Inspected from 10 November 2025 onwards: no overall label. Instead, colour-coded grades across several evaluation areas.
For the next couple of years, parents will have to read both systems side by side. That's why we still show old ratings on PickMySchool. They're what most schools currently have.
What the old four grades still mean
These still appear on any school not yet re-inspected under the new system, which is the majority.
Outstanding: held by roughly 17% of schools. Harder to get now than it was a decade ago. The bar was raised in 2019.
Good: where about two-thirds of schools sit. A Good school is genuinely a good school. The word is accurate, not a consolation prize.
Requires Improvement: the school isn't failing, but Ofsted has identified specific weaknesses. Re-inspected within 30 months.
Inadequate: either "serious weaknesses" or "special measures". Triggers intervention, often a forced academy conversion, and a much shorter re-inspection window.
The new report card, in plain English
No more overall label. Schools get colour-coded grades on up to eight evaluation areas: curriculum, achievement, behaviour, personal development, inclusion, leadership, safeguarding, and separate grades for early years or sixth form if they have them.
Each area is graded on a five-point scale:
- Exceptional: the new top grade, rarer than old Outstanding
- Strong: clearly above expected standards
- Expected standard: meeting the bar
- Needs attention: specific weaknesses to fix
- Urgent improvement: serious problems, triggers monitoring
Safeguarding is graded separately as just "Met" or "Not met".
The idea is that a school strong on curriculum but weak on inclusion now shows as exactly that, rather than hiding behind a single blended word.

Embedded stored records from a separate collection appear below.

(** * Rekall profile converter (tools/profile_converter.py)

    A shallow embedding of the converter classes [ProfileConverter],
    [LinuxConverter], [OSXConverter] and [WindowsConverter], of the
    dispatcher [ConvertProfile] and of [main], followed by the properties
    of the specification that concern them.

    Python 2 byte strings are Rocq strings, a [dict] is a [gmap], Python
    integers ([long]) are [Z].  A method that mutates [self] or raises is
    a computation in a state-and-exception monad over the converter
    object. *)

From Stdlib Require Import ZArith Ascii String List Bool Lia.
From stdpp Require Import base option list strings gmap fin_maps.

Local Open Scope string_scope.
Local Open Scope Z_scope.

(** ** Python string primitives *)

Module Py.

(** [c.isspace()] for a byte in the C locale: space, \t, \n, \v, \f, \r. *)
Definition isspace (c : ascii) : bool :=
  let n := nat_of_ascii c in
  (n =? 32)%nat || ((9 <=? n)%nat && (n <=? 13)%nat).

Definition LF : ascii := ascii_of_nat 10.
Definition CR : ascii := ascii_of_nat 13.
Definition TAB : ascii := ascii_of_nat 9.
Definition NUL : ascii := ascii_of_nat 0.

Definition ascii_eqb (a b : ascii) : bool := Ascii.eqb a b.

(** ASCII lower-casing, as used by [re.I]. *)
Definition lower (c : ascii) : ascii :=
  let n := nat_of_ascii c in
  if ((65 <=? n)%nat && (n <=? 90)%nat) then ascii_of_nat (n + 32) else c.

(** [s.splitlines()] on a byte string: lines end at \n, \r or \r\n, the
    terminators are dropped, and a final terminator opens no new line. *)
Fixpoint splitlines (s : string) : list string :=
  match s with
  | EmptyString => []
  | String c s' =>
      if ascii_eqb c LF then EmptyString :: splitlines s'
      else if ascii_eqb c CR then
        match s' with
        | String c' s'' =>
            if ascii_eqb c' LF then EmptyString :: splitlines s''
            else EmptyString :: splitlines s'
        | EmptyString => [EmptyString]
        end
      else
        match splitlines s' with
        | [] => [String c EmptyString]
        | l :: ls => String c l :: ls
        end
  end.

(** [s.lstrip()], [s.rstrip()] and [s.strip()] with no argument. *)
Fixpoint lstrip (s : string) : string :=
  match s with
  | EmptyString => EmptyString
  | String c s' => if isspace c then lstrip s' else s
  end.

Fixpoint rstrip (s : string) : string :=
  match s with
  | EmptyString => EmptyString
  | String c s' =>
      match rstrip s' with
      | EmptyString => if isspace c then EmptyString else String c EmptyString
      | r => String c r
      end
  end.

Definition strip (s : string) : string := rstrip (lstrip s).

(** [s.split()] with no argument: the maximal runs of non-space bytes. *)
Fixpoint split (s : string) : list string :=
  match s with
  | EmptyString => []
  | String c s' =>
      if isspace c then split s'
      else
        match s' with
        | EmptyString => [String c EmptyString]
        | String c' _ =>
            if isspace c' then String c EmptyString :: split s'
            else
              match split s' with
              | [] => [String c EmptyString]
              | w :: ws => String c w :: ws
              end
        end
  end.

(** [p] is a prefix of [s]. *)
Fixpoint startswith (p s : string) : bool :=
  match p, s with
  | EmptyString, _ => true
  | String a p', String b s' => ascii_eqb a b && startswith p' s'
  | String _ _, EmptyString => false
  end.

(** [sub in s]. *)
Fixpoint contains (sub s : string) : bool :=
  startswith sub s ||
  match s with
  | EmptyString => false
  | String _ s' => contains sub s'
  end.

(** Value of a hexadecimal digit. *)
Definition hexval (c : ascii) : option Z :=
  let n := nat_of_ascii c in
  if ((48 <=? n)%nat && (n <=? 57)%nat) then Some (Z.of_nat (n - 48))
  else if ((97 <=? n)%nat && (n <=? 102)%nat) then Some (Z.of_nat (n - 87))
  else if ((65 <=? n)%nat && (n <=? 70)%nat) then Some (Z.of_nat (n - 55))
  else None.

(** Reads the longest run of hexadecimal digits at the head of [s]:
    the accumulated value, whether a digit was read, and the rest. *)
Fixpoint hexdigits (acc : Z) (seen : bool) (s : string) : Z * bool * string :=
  match s with
  | EmptyString => (acc, seen, s)
  | String c s' =>
      match hexval c with
      | Some d => hexdigits (16 * acc + d) true s'
      | None => (acc, seen, s)
      end
  end.

Definition skip_0x (s : string) : string :=
  match s with
  | String a (String b s') =>
      if ascii_eqb a "0" && (ascii_eqb b "x" || ascii_eqb b "X") then s' else s
  | _ => s
  end.

Definition skip_sign (s : string) : Z * string :=
  match s with
  | String c s' =>
      if ascii_eqb c "+" then (1, s')
      else if ascii_eqb c "-" then (-1, s')
      else (1, s)
  | EmptyString => (1, s)
  end.

Definition skip_L (s : string) : string :=
  match s with
  | String c s' => if ascii_eqb c "L" || ascii_eqb c "l" then s' else s
  | EmptyString => s
  end.

Fixpoint has_nul (s : string) : bool :=
  match s with
  | EmptyString => false
  | String c s' => ascii_eqb c NUL || has_nul s'
  end.

(** [long(s, 16)] of Python 2: surrounding white space, a sign, an
    optional [0x], at least one hexadecimal digit and an optional
    trailing [L]; [None] stands for the [ValueError] it raises on
    anything else. *)
Definition long16 (s : string) : option Z :=
  if has_nul s then None
  else
    let '(sign, s1) := skip_sign (lstrip s) in
    let s2 := skip_0x (lstrip s1) in
    let '(v, seen, s3) := hexdigits 0 false s2 in
    if seen then
      match lstrip (skip_L s3) with
      | EmptyString => Some (sign * v)
      | String _ _ => None
      end
    else None.

End Py.

(** ** Regular expressions ([re.search])

    The fragment of Python's [re] syntax that the converters use, matched
    by backtracking in the order of Python's engine: alternatives left to
    right, [+] greedy, leftmost starting position first. *)

Module Re.

Inductive regex : Type :=
| Lit (c : ascii)            (* an ordinary character *)
| Dot                        (* [.] : any character but a newline *)
| NotChar (c : ascii)        (* [[^c]] *)
| Bol                        (* [^] *)
| Eol                        (* [$] *)
| Eps
| Cat (r1 r2 : regex)
| Alt (r1 r2 : regex)        (* [r1|r2] *)
| Plus (r : regex)           (* [r+] *)
| Group (n : nat) (r : regex).  (* the [n]-th parenthesis *)

(** The literal text [s] as a pattern. *)
Fixpoint Lits (s : string) : regex :=
  match s with
  | EmptyString => Eps
  | String c EmptyString => Lit c
  | String c s' => Cat (Lit c) (Lits s')
  end.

What Ofsted still doesn't tell you
Whether your child will fit in. Whether the pastoral care is actually warm or just present on paper. Whether recent leadership changes are working. Whether the SEN provision is genuinely thoughtful or box-ticking. Whether the extracurricular life is rich or thin.
An inspector spends a day or two in the building every few years. They can't measure culture the way a parent visiting an open morning can. Use the report as a starting point, not a verdict.
Trajectory matters more than the snapshot
A single grade is one frame of a film. Load a school's full inspection history and the picture changes.
A school that went from Requires Improvement to Good in its last inspection is usually a better bet than one that hasn't been inspected for eight years and still carries an old Outstanding label. The second school's "Outstanding" might be five heads, two curriculum overhauls and an academy conversion out of date.
On PickMySchool, every school profile shows the full inspection trail, so you can see direction of travel.
Independent schools use ISI, not Ofsted
Ofsted inspects state-funded schools. Private schools are inspected by the Independent Schools Inspectorate (ISI) instead. ISI grades are different: Excellent, Good, Sound, Unsatisfactory. The inspection cycle is different too.
PickMySchool pulls ISI inspection history for independent schools onto the same profile. Look for the inspection history section on any private school page.